BUSCO in the Discovery Environment
The DE Quick Start tutorial provides an introduction to basic DE functionality and navigation.
Please work through the tutorial and add your comments on the bottom of this page. Or send comments per email to upendra@cyverse.org. Thank you.
Rationale and background:
BUSCO: assessing genome assembly and annotation completeness with single-copy orthologs
Felipe A. Simão, Robert M. Waterhouse, Panagiotis Ioannidis, Evgenia V. Kriventseva, & Evgeny M. Zdobnov Zdobnov’s Computational Evolutionary Genomics Group
Bioinformatics, published online June 9, 2015 (doi: 10.1093/bioinformatics/btv351)
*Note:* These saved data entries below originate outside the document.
Lemma resolve_fold input vs r :
  foldl (resolveValue input (Self input :: Others input)) r vs =
  {| Owners := foldl (λ m v, <[v := ownerOf input v]> m) (Owners r) vs;
     Conflicts := Conflicts r ++ filter (λ v, ownerOf input v ≠ Resource (Self input)) vs |}.
Proof.
  revert r. induction vs as [|v vs IH]; intros r; cbn [foldl].
  - cbn. rewrite app_nil_r. by destruct r.
  - rewrite IH. cbn [Owners Conflicts resolveValue]. fold (ownerOf input v). f_equal.
    rewrite filter_cons. case_bool_decide as Hv; cbn.
    + by rewrite decide_False by tauto.
    + rewrite decide_True by done. by rewrite <-app_assoc.
Qed.

Lemma ResolveOwnership_Conflicts input :
  Conflicts (ResolveOwnership input) =
  filter (λ v, ownerOf input v ≠ Resource (Self input)) (sortedSet [Candidates input]).
Proof. unfold ResolveOwnership. by rewrite resolve_fold. Qed.

Lemma elem_of_Conflicts input v :
  v ∈ Conflicts (ResolveOwnership input) ↔
  v ∈ Candidates input ∧ ownerOf input v ≠ Resource (Self input).
Proof. rewrite ResolveOwnership_Conflicts, list_elem_of_filter, elem_of_sortedSet1. tauto. Qed.

Lemma no_Conflicts input :
  Conflicts (ResolveOwnership input) = [] ↔
  ∀ v, v ∈ Candidates input → ownerOf input v = Resource (Self input).
Proof.
  split.
  - intros E v Hv. destruct (decide (ownerOf input v = Resource (Self input))); [done|].
    assert (v ∈ Conflicts (ResolveOwnership input)) as H by (by apply elem_of_Conflicts).
    rewrite E in H. set_solver.
  - intros H. rewrite ResolveOwnership_Conflicts. apply filter_none.
    intros v Hv Hne. rewrite elem_of_sortedSet1 in Hv. by apply Hne, H.
Qed.

Lemma insert_owner_lookup input vs (m : gmap string ResourceKey) v :
  foldl (λ m v, <[v := ownerOf input v]> m) m vs !! v =
  if decide (v ∈ vs) then Some (ownerOf input v) else m !! v.
Proof.
  revert m. induction vs as [|x vs IH]; intros m; cbn; [done|].
  rewrite IH. destruct (decide (v = x)) as [->|Hne].
  - rewrite lookup_insert_eq. repeat case_decide; set_solver.
  - rewrite lookup_insert_ne by done. repeat case_decide; set_solver.
Qed.

Lemma ResolveOwnership_Owners input v :
  Owners (ResolveOwnership input) !! v =
  if decide (v ∈ Candidates input) then Some (ownerOf input v) else None.
Proof.
  unfold ResolveOwnership. rewrite resolve_fold; cbn.
  rewrite insert_owner_lookup, lookup_empty.
  apply decide_ext, elem_of_sortedSet1.
Qed.

Lemma ownerOf_claimed input v c :
  c ∈ Self input :: Others input → v ∈ ManagedAttributes c →
  ∃ w, w ∈ Self input :: Others input ∧ v ∈ ManagedAttributes w ∧
    ownerOf input v = Resource w ∧
    ∀ d, d ∈ Self input :: Others input → v ∈ ManagedAttributes d → claim_le w d.
Proof.
  intros Hc Hv. unfold ownerOf.
  destruct (pickWinner v _) as [w|] eqn:Hw.
  - apply pickWinner_some in Hw as (? & ? & ?). eauto 10.
  - rewrite pickWinner_none in Hw. by destruct (Hw c).
Qed.

(** ** Properties *)

(** C1. Mutual exclusion of ownership.  Two role syncs that read the same set
    of claims, in which somebody has recorded a claim on the value [v], never
    both consider themselves the owner of [v]: if neither resolver reports
    [v] as a conflict, the two syncs are the same resource. *)
Theorem ownership_exclusive (a b : OwnershipInput) (v : string) (c : SyncClaim) :
  (∀ d, d ∈ Self a :: Others a ↔ d ∈ Self b :: Others b) →
  c ∈ Self a :: Others a → v ∈ ManagedAttributes c →
  v ∈ Candidates a → v ∈ Candidates b →
  v ∉ Conflicts (ResolveOwnership a) → v ∉ Conflicts (ResolveOwnership b) →
  Resource (Self a) = Resource (Self b).
Proof.
  intros Hab Hc Hv Ha Hb. rewrite !elem_of_Conflicts. intros Na Nb.
  destruct (decide (ownerOf a v = Resource (Self a))) as [<-|]; [|tauto].
  destruct (decide (ownerOf b v = Resource (Self b))) as [<-|]; [|tauto].
  destruct (ownerOf_claimed a v c Hc Hv) as (w & Hw & Hvw & -> & Wmin).
  destruct (ownerOf_claimed b v c (proj1 (Hab _) Hc) Hv) as (x & Hx & Hvx & -> & Xmin).
  apply claim_le_antisym; naive_solver.
Qed.

Definition exampleClaim (name : string) (t : Z) (vs : strs) : SyncClaim :=
  {| Resource := {| Namespace := "ziti"; Name := name |};
     CreationTimestamp := t; ManagedAttributes := vs |}.

Lemma ownership_exclusive_witness :
  let a := exampleClaim "a" 5 ["alpha"] in
  let b := exampleClaim "b" 7 ["alpha"] in
  let i := {| Self := a; Candidates := ["alpha"]; Others := [b] |} in
  let j := {| Self := a; Candidates := ["beta"; "alpha"]; Others := [b; b] |} in
  Conflicts (ResolveOwnership j) = [] ∧ Resource (Self i) = Resource (Self j).
Proof.
  intros a b i j. split; [by vm_compute|].
  apply (ownership_exclusive i j "alpha" a); unfold i, j, a, b; cbn [Self Others Candidates];
    try set_solver.
Defined.

(** C2. What the resolver returns, on every candidate: the owner of a claimed
    value is the resource of a claim that is minimal in the claim order
    (oldest, then namespace, then name) among all recorded claims on it, the
    owner of an unclaimed candidate is the syncing resource itself, a value
    that is no candidate has no owner, and the conflicts are the sorted
    candidates owned by somebody else. *)
Theorem ResolveOwnership_correct (input : OwnershipInput) (v : string) :
  let claims := Self input :: Others input in
  let result := ResolveOwnership input in
  (v ∈ Candidates input → ∃ owner, Owners result !! v = Some owner ∧
    ((∃ w, w ∈ claims ∧ v ∈ ManagedAttributes w ∧ owner = Resource w ∧
        ∀ c, c ∈ claims → v ∈ ManagedAttributes c → claimBefore c w = false) ∨
     ((∀ c, c ∈ claims → v ∉ ManagedAttributes c) ∧ owner = Resource (Self input)))) ∧
  (v ∉ Candidates input → Owners result !! v = None) ∧
  (v ∈ Conflicts result ↔
     ∃ owner, Owners result !! v = Some owner ∧ owner ≠ Resource (Self input)) ∧
  StronglySorted String.le (Conflicts result) ∧ NoDup (Conflicts result).
Proof.
  intros claims result. subst result. rewrite ResolveOwnership_Owners, elem_of_Conflicts.
  split_and!.
  - intros Hv. rewrite decide_True by done. eexists; split; [done|].
    unfold ownerOf. fold claims. destruct (pickWinner v claims) as [w|] eqn:Hw.
    + left. apply pickWinner_some in Hw as (? & ? & ?). eauto.
    + right. by rewrite pickWinner_none in Hw.
  - intros Hv. by rewrite decide_False.
  - case_decide; naive_solver.
  - rewrite ResolveOwnership_Conflicts. apply StronglySorted_filter. auto with mz.
  - rewrite ResolveOwnership_Conflicts. apply NoDup_filter. auto with mz.
Qed.

(** Age never displaces a recorded owner: a sync that has not recorded a
    claim on a value which another resource has recorded always loses it,
    however old the syncing resource is. *)
Theorem unrecorded_claim_loses (input : OwnershipInput) (v : string) (c : SyncClaim) :
  v ∈ Candidates input → v ∉ ManagedAttributes (Self input) →
  c ∈ Others input → v ∈ ManagedAttributes c →
  (∀ d, d ∈ Others input → Resource d ≠ Resource (Self input)) →
  v ∈ Conflicts (ResolveOwnership input).
Proof.
  intros Hcand Hself Hc Hv Hkeys. apply elem_of_Conflicts. split; [done|].
  destruct (ownerOf_claimed input v c) as (w & Hw & Hvw & -> & _); [by right|done|].
  apply elem_of_cons in Hw as [->|Hw]; [done|by apply Hkeys].
Qed.
(* ===== verification/Entra.v ===== *)
(** * The directory snapshot of package [entra]

    [internal/entra/directory.go] (the data the directory returns) and
    [internal/entra/validation.go] (the checks that turn decoded Graph pages
    into snapshots): nothing incomplete or of an unknown kind gets past them. *)

From S2P Require Import Prelude GoSlices Errors.

(** ** Data *)

Record AppRole := {
  RoleID : string;
  RoleValue : string;
  AllowedMemberTypes : strs;
  IsEnabled : bool;
}.
#[export] Instance AppRole_eq_dec : EqDecision AppRole.
Proof. solve_decision. Defined.

Record ServicePrincipal := { PrincipalObjectID : string; AppRoles : list AppRole }.
#[export] Instance ServicePrincipal_eq_dec : EqDecision ServicePrincipal.
Proof. solve_decision. Defined.

Record AppRoleAssignment := {
  PrincipalID : string;
  PrincipalType : string;
  AppRoleID : string;
}.
#[export] Instance AppRoleAssignment_eq_dec : EqDecision AppRoleAssignment.
Proof. solve_decision. Defined.

Record User := {
  UserID : string;
  UserDisplayName : string;
  Mail : string;
  UserPrincipalName : string;
}.
#[export] Instance User_eq_dec : EqDecision User.
Proof. solve_decision. Defined.

(** ** Wire types *)

(** A [json.RawMessage] as the decoder left it: no member, or the value. *)
Inductive rawField :=
  | RawAbsent
  | RawNull
  | RawString (s : string)
  | RawOther.

(** [graphRole]: [isEnabled] is a pointer, nil when the member is absent. *)
Record graphRole := { wireRole : AppRole; wireEnabled : option bool }.

(** [graphServicePrincipal] *)
Record graphServicePrincipal := {
  wirePrincipalID : string;
  wireAppRoles : option (list graphRole);
}.

(** [graphMember]; the outer [Mail] shadows the embedded one, which stays empty. *)
Record graphMember := {
  memberUser : User;
  memberType : string;
  memberMail : rawField;
}.

(** ** Validation *)

(** The member types a role may allow. *)
Definition knownMemberType (kind : string) : bool :=
  negb (bool_decide (kind ≠ "User") && bool_decide (kind ≠ "Application")).

(** The loop body of [snapshot]. *)
Definition snapshotRole (wire : graphRole) : result AppRole :=
  let role := wireRole wire in
  if bool_decide (RoleID role = "") || bool_decide (RoleValue role = "")
     || bool_decide (wireEnabled wire = None)
     || bool_decide (length (AllowedMemberTypes role) = 0)
  then inl (ErrorString "incomplete Graph app role")
  else if negb (forallb knownMemberType (AllowedMemberTypes role))
  then inl (ErrorString "unknown Graph app role member type")
  else inr {| RoleID := RoleID role; RoleValue := RoleValue role;
              AllowedMemberTypes := AllowedMemberTypes role;
              IsEnabled := default false (wireEnabled wire) |}.

Fixpoint snapshotRoles (wires : list graphRole) : result (list AppRole) :=
  match wires with
  | [] => inr []
  | wire :: rest =>
      match snapshotRole wire with
      | inl e => inl e
      | inr role => match snapshotRoles rest with
                    | inl e => inl e
                    | inr roles => inr (role :: roles)
                    end
      end
  end.

(** [(p graphServicePrincipal) snapshot] *)
Definition snapshot (p : graphServicePrincipal) : result ServicePrincipal :=
  if bool_decide (wirePrincipalID p = "") then inl (ErrorString "incomplete Graph service principal")
  else match wireAppRoles p with
       | None => inl (ErrorString "incomplete Graph service principal")
       | Some wires =>
           match snapshotRoles wires with
           | inl e => inl e
           | inr roles => inr {| PrincipalObjectID := wirePrincipalID p; AppRoles := roles |}
           end
       end.

(** [validateAssignments]; [None] is a nil error. *)
Fixpoint validateAssignments (assignments : list AppRoleAssignment) : option error :=
  match assignments with
  | [] => None
  | a :: rest =>
      if bool_decide (PrincipalID a = "") || bool_decide (AppRoleID a = "")
      then Some (ErrorString "incomplete Graph app role assignment")
      else if bool_decide (PrincipalType a ∈ ["Group"; "User"; "ServicePrincipal"])
      then validateAssignments rest
      else Some (ErrorString "missing or unknown Graph assignment principal type")
  end.

(** [json.Unmarshal(member.Mail, &user.Mail)] on the shadowed, empty field. *)
Definition unmarshalMail (raw : rawField) : option string :=
  match raw with
  | RawAbsent => None
  | RawNull => Some ""
  | RawString s => Some s
  | RawOther => None
  end.

Definition skippedMemberTypes : strs :=
  ["#microsoft.graph.group"; "#microsoft.graph.device";
   "#microsoft.graph.servicePrincipal"; "#microsoft.graph.orgContact"].

(** [groupUsers] *)
Fixpoint groupUsers (members : list graphMember) : result (list User) :=
  match members with
  | [] => inr []
  | m :: rest =>
      let u := memberUser m in
      if bool_decide (UserID u = "") then inl (ErrorString "incomplete Graph group member")
      else if bool_decide (memberType m ∈ skippedMemberTypes) then groupUsers rest
      else if negb (bool_decide (memberType m = "#microsoft.graph.user"))
      then inl (ErrorString "missing or unknown Graph group member type")
      else if bool_decide (UserPrincipalName u = "") then inl ErrLimitedUserData
      else match unmarshalMail (memberMail m) with
           | None => inl (ErrorString "missing or invalid Graph user mail")
           | Some mail =>
               match groupUsers rest with
               | inl e => inl e
               | inr users =>
                   inr ({| UserID := UserID u; UserDisplayName := UserDisplayName u;
                           Mail := mail; UserPrincipalName := UserPrincipalName u |} :: users)
               end
           end
  end.

(** ** What the validated snapshots promise *)

(** A role of a validated service principal. *)
Definition validRole (r : AppRole) : Prop :=
  RoleID r ≠ "" ∧ RoleValue r ≠ "" ∧ AllowedMemberTypes r ≠ [] ∧
  ∀ kind, kind ∈ AllowedMemberTypes r → kind = "User" ∨ kind = "Application".

(** A validated group member that is a user. *)
Definition validUser (u : User) : Prop := UserID u ≠ "" ∧ UserPrincipalName u ≠ "".

Lemma snapshotRole_spec wire role :
  snapshotRole wire = inr role →
  validRole role ∧ RoleID role = RoleID (wireRole wire) ∧
  RoleValue role = RoleValue (wireRole wire) ∧
  AllowedMemberTypes role = AllowedMemberTypes (wireRole wire) ∧
  wireEnabled wire = Some (IsEnabled role).
Proof.
  unfold snapshotRole. case_test; [done|]. case_test; [done|].
  intros [= <-]. reflect_bools. cbn. unfold validRole; cbn.
  destruct (wireEnabled wire); [|done]. split_and!; try done.
  - by intros Hnil; rewrite Hnil in *.
  - intros kind Hk. rewrite forallb_forall in Heqb0.
    specialize (Heqb0 kind (proj1 (list_elem_of_In _ _) Hk)).
    unfold knownMemberType in Heqb0. reflect_bools.
    all: [> left | right]; by apply dec_stable.
Qed.

(** [snapshotRoles] succeeds exactly when every role does, role by role. *)
Lemma snapshotRoles_Forall2 wires roles :
  snapshotRoles wires = inr roles ↔ Forall2 (λ w r, snapshotRole w = inr r) wires roles.
Proof.
  revert roles. induction wires as [|w ws IH]; intros roles; cbn.
  - split; [intros [= <-]; constructor|by inversion 1].
  - split.
    + destruct (snapshotRole w) eqn:Hw; [done|]. destruct (snapshotRoles ws) eqn:Hws; [done|].
      intros [= <-]. constructor; [done|]. by apply IH.
    + inversion_clear 1 as [|? r ? rs Hw Hws]. rewrite Hw.
      by rewrite (proj2 (IH rs) Hws).
Qed.

Lemma groupUsers_valid ms us :
  groupUsers ms = inr us → Forall validUser us.
Proof.
  revert us. induction ms as [|m ms IH]; intros us; cbn; [by intros [= <-]|].
  repeat (case_test; [first [done|by auto]|]).
  destruct (unmarshalMail _); [|done]. destruct (groupUsers ms); [done|].
  intros [= <-]. reflect_bools. constructor; [by split|by apply IH].
Qed.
BUSCO (Benchmarking UniversalSingle-Copy Orthologs) is a tool that provides measures for quantitative assessment of genome assembly, gene set, and transcriptome completeness based on evolutionarily informed expectations of gene content from near-universal single-copy orthologs selected from OrthoDB. BUSCO assessments are implemented in open-source software, with comprehensive lineage-specific sets of Benchmarking Universal Single-Copy Orthologs for arthropods, vertebrates, metazoans, fungi, eukaryotes, and bacteria. These conserved orthologs are ideal candidates for large-scale phylogenomics studies, and the annotated BUSCO gene models built during genome assessments provide a comprehensive gene predictor training set for use as part of genome annotation pipelines. BUSCO assessments offer intuitive metrics, based on evolutionarily informed expectations of gene content from hundreds of species, to gauge completeness of rapidly accumulating genomic data and satisfy an Iberian's quest for quality - "Busco calidad/qualidade". The software is freely available to download at (http://busco.ezlab.org/).
Pre-Requisites
A CyVerse account. (Register for an CyVerse account here - user.cyverse.org)
Mandatory arguments
Output folder name
Input file (Genome assembly /gene set/transcriptome) in fasta format
Lineage data (You can select the BUSCO profile files for your species of interest from here : /iplant/home/shared/iplantcollaborative/example_data/BUSCO.sample.data). For version 2.0, there is a new lineage "plantae".
Mode of analysis (genome, ogs, trans Default: genome)
Optional arguments
Species (Select from the pre-computed Augustus metaparameters Selecting a closely-related species usually produces better results Valid options: see Augustus help for list of options - http://augustus.gobics.de/binaries/README.TXT. Default: generic). In the new version 2.0, there are several new species that users can pick from.
E-value (Use a custom blast e-value cutoff. Default: 0.01)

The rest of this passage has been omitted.